First, there was no hidden treasure, no black or Indian. Second, the heritage I had embraced in my mind – English – was marginal, washed out and meaningless. Third, my family heritage has always been so completely un-Irish. We don’t – to tick off the stereotypes one by one – drink, fight, sing, vote Democrat or believe in the pope.
And I grew up in the era of the IRA troubles in Northern Ireland, when the Irish name was stained by bloodshed.
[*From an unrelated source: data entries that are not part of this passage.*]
(** C7 on the log with two Abandoned rows for A: one row is returned. *)
Lemma get_abandoned_tasks_witness :
  let r := get_abandoned_tasks (world rows_abandoned_twice []) in
  (∃ tasks, r.1 = Ok tasks ∧ (length tasks ≤ 10)%nat ∧ NoDup (Task <$> tasks))
  ∧ r.1 = Ok [ row "A" "08:00:00" "08:30:00" "30.00" "Abandoned" ].
Proof.
  split.
  - destruct (get_abandoned_tasks_spec (world rows_abandoned_twice []) d0
                (world_on_day rows_abandoned_twice []))
      as (tasks & Hrun & Hlen & _ & Hnd & _).
    exists tasks. rewrite Hrun. by repeat split.
  - vm_compute. reflexivity.
Defined.

(** C8 (counterexample).  A [c] key while paused changes neither the
    session nor the files, and yet the reminder anchor moves to now. *)
Lemma ignored_key_resets_anchor :
  let st := {| session := session_paused "A" t0 t0; last_reminder_time := 0%Z |} in
  let w := world [] [] in
  let r := loop_body (Some "c") st w in
  r.1 = Ok {| session := session st; last_reminder_time := t0 |}
  ∧ fs r.2 = fs w
  ∧ t0 ≠ last_reminder_time st.
Proof.
  split; [|split].
  - vm_compute. reflexivity.
  - reflexivity.
  - vm_compute. discriminate.
Qed.

(** C8 (amended) for the key [X] on a paused session. *)
Lemma paused_complete_abandon_ignored_witness :
  let s := session_paused "A" t0 t0 in
  let w := world rows_abandoned_twice [] in
  handle_command "x" s w = (Ok s, w)
  ∧ loop_body (Some "X") {| session := s; last_reminder_time := 0%Z |} w
    = (Ok {| session := s; last_reminder_time := t0 |}, tick w).
Proof.
  assert (str_lower "X" = "x") as Hkey by reflexivity.
  assert ("X" ≠ "") as Hne by discriminate.
  destruct (paused_complete_abandon_ignored
              "X" (session_paused "A" t0 t0) 0%Z (world rows_abandoned_twice [])
              eq_refl (or_intror Hkey) Hne)
    as (Hh & Hl & _).
  split; [exact Hh|exact Hl].
Defined.

(** C9 on the log with three rows. *)
Lemma clear_today_tasks_witness :
  let w' := (clear_today_tasks (world rows_abandoned_twice [])).2 in
  logs (fs w') !! backup_log d0 = Some rows_abandoned_twice
  ∧ logs (fs w') !! today_log d0 = Some []
  ∧ records <$> logs (fs (append_all (today_log d0) rows_unlisted w')) !! today_log d0
    = Some (DAY_HEADER :: map record_of rows_unlisted)
  ∧ backup_log d0 = ("2026_11", "tasks_2026_11_04.backup").
Proof.
  assert (logs (fs (world rows_abandoned_twice [])) !! today_log d0
          = Some rows_abandoned_twice) as Hl by (vm_compute; reflexivity).
  destruct (clear_today_tasks_then_append _ d0 _
              (world_on_day rows_abandoned_twice []) Hl)
    as (Hb & Ht & _ & Happ & _).
  split; [exact Hb|]. split; [exact Ht|]. split; [apply Happ|].
  vm_compute. reflexivity.
Defined.


(** The scenario "abandon then resume": A is running, [x] abandons it and
    starts B, [a] with selection 1 abandons B and resumes A.  Both rows of
    A, the start row and the Abandoned row, end up In Progress (Resumed),
    and no row is appended for the resumed A. *)
Example abandon_then_resume :
  let w := world_running [ row "A" "09:59:30" "" "" "In Progress" ] ["B"; "1"] in
  let r := run_keys ["x"; "a"] (session_running "A" (t0 - seconds 30)%Z) w in
  current_task <$> (match r.1 with Ok s => Some s | Raise _ => None end) = Some "A"
  ∧ logs (fs r.2) !! today_log d0
    = Some [ row "A" "09:59:30" "" "" "In Progress (Resumed)";
             row "A" "09:59:30" "10:00:00" "0.50" "In Progress (Resumed)";
             row "B" "10:00:03" "" "" "In Progress";
             row "B" "10:00:03" "10:00:07" "0.07" "Abandoned" ].
Proof. vm_compute. split; reflexivity. Qed.

End Checks.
Most of what I know about Irish people I learned watching Bing Crosby and John Wayne movies.
But now I’m a Mick.
And I have to pretend to be offended when somebody says “Paddy wagon.” My wife – an alabaster-complected girl with red highlights and freckles – says she’s going to loan me a “Kiss Me I’m Irish” button.
I guess I shouldn’t be surprised.
As I think about it, Kaple and Royce are two of my family lines – and Irish names – and my second-great grandmother’s first husband fell in an Irish regiment in the Civil War.
Plus, I’m a bastard.
The genealogy and maybe the identity of my father are unknown. I met the man who married and ran out on my mother when I was 30. I was always told he was my father, and I looked a lot like him, but he was a bastard himself – his mother conceiving while an inmate at a state asylum – so there’s no real answer about his origins.
But I’m thinking Irish.
On the website of the Ancestry people, they talk a lot about science, but nothing about psychology. The science I understand, the psychology I don’t. In learning my heritage, I lost my heritage. I don’t yet feel empowered and informed, I feel stripped.
But being stripped of ignorance is a precursor to learning truth.
Richard Lounsbury did come here from Loundesborough, England, in 1632, and I am his direct descendant. But there is a lot of breeding done over near 400 years, and the blood bonds of the human family are deep and wide.
And I am in significant part an Irishman, at least by American standards.
Now I have to figure out what that means.
Do I learn a history and a culture I was not raised with? Do I study a nation and a people I had felt no connection to? Do I reach through my ignorance to feel the embrace of blood? Do I seek an ancestral reunion after generations and perhaps centuries?
But not today. Today I am still stunned.
But at least I learned where my red whiskers come from.